— Requirement —
Treat the line containing "destruct (Z.ltb_spec sys" as the last one, and return every line exactly from the first line of the material below up to it.

— Study material —
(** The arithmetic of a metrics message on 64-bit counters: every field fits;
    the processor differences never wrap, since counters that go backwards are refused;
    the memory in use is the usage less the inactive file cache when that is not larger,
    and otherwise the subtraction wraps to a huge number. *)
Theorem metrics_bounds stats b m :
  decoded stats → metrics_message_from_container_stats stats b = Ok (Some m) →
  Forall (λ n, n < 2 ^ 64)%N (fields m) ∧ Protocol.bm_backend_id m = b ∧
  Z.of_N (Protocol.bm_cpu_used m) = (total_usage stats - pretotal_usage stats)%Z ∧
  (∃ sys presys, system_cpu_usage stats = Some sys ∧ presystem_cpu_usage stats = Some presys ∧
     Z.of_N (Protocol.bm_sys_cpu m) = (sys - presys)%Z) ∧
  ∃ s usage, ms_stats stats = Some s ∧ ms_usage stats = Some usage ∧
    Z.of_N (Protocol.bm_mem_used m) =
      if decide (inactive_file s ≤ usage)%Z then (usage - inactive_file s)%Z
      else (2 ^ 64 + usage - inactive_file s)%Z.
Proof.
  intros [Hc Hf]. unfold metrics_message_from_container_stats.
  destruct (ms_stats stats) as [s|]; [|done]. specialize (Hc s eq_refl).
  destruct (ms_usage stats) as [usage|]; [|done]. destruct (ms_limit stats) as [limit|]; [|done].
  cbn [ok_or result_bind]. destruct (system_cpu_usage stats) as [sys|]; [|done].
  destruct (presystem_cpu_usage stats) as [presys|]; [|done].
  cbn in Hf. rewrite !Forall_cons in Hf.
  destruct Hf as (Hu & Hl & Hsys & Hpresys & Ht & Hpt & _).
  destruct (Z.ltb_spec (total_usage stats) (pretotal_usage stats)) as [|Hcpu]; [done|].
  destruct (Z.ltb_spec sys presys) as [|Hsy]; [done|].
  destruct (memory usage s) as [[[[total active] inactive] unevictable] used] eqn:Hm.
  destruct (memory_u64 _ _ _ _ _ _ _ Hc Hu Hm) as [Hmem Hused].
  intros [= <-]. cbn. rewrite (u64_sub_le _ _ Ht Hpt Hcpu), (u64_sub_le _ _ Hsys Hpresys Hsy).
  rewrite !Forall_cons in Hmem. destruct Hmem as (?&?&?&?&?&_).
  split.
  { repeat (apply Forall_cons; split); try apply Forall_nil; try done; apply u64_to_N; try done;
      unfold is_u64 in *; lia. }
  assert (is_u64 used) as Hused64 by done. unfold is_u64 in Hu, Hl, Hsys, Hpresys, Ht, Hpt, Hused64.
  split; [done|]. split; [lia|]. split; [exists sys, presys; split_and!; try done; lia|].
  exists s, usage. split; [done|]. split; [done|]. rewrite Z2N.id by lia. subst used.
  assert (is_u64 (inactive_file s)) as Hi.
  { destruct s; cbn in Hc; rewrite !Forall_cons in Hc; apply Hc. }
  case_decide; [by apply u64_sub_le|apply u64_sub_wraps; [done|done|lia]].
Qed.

— Answer section —
(** The arithmetic of a metrics message on 64-bit counters: every field fits;
    the processor differences never wrap, since counters that go backwards are refused;
    the memory in use is the usage less the inactive file cache when that is not larger,
    and otherwise the subtraction wraps to a huge number. *)
Theorem metrics_bounds stats b m :
  decoded stats → metrics_message_from_container_stats stats b = Ok (Some m) →
  Forall (λ n, n < 2 ^ 64)%N (fields m) ∧ Protocol.bm_backend_id m = b ∧
  Z.of_N (Protocol.bm_cpu_used m) = (total_usage stats - pretotal_usage stats)%Z ∧
  (∃ sys presys, system_cpu_usage stats = Some sys ∧ presystem_cpu_usage stats = Some presys ∧
     Z.of_N (Protocol.bm_sys_cpu m) = (sys - presys)%Z) ∧
  ∃ s usage, ms_stats stats = Some s ∧ ms_usage stats = Some usage ∧
    Z.of_N (Protocol.bm_mem_used m) =
      if decide (inactive_file s ≤ usage)%Z then (usage - inactive_file s)%Z
      else (2 ^ 64 + usage - inactive_file s)%Z.
Proof.
  intros [Hc Hf]. unfold metrics_message_from_container_stats.
  destruct (ms_stats stats) as [s|]; [|done]. specialize (Hc s eq_refl).
  destruct (ms_usage stats) as [usage|]; [|done]. destruct (ms_limit stats) as [limit|]; [|done].
  cbn [ok_or result_bind]. destruct (system_cpu_usage stats) as [sys|]; [|done].
  destruct (presystem_cpu_usage stats) as [presys|]; [|done].
  cbn in Hf. rewrite !Forall_cons in Hf.
  destruct Hf as (Hu & Hl & Hsys & Hpresys & Ht & Hpt & _).
  destruct (Z.ltb_spec (total_usage stats) (pretotal_usage stats)) as [|Hcpu]; [done|].
  destruct (Z.ltb_spec sys presys) as [|Hsy]; [done|].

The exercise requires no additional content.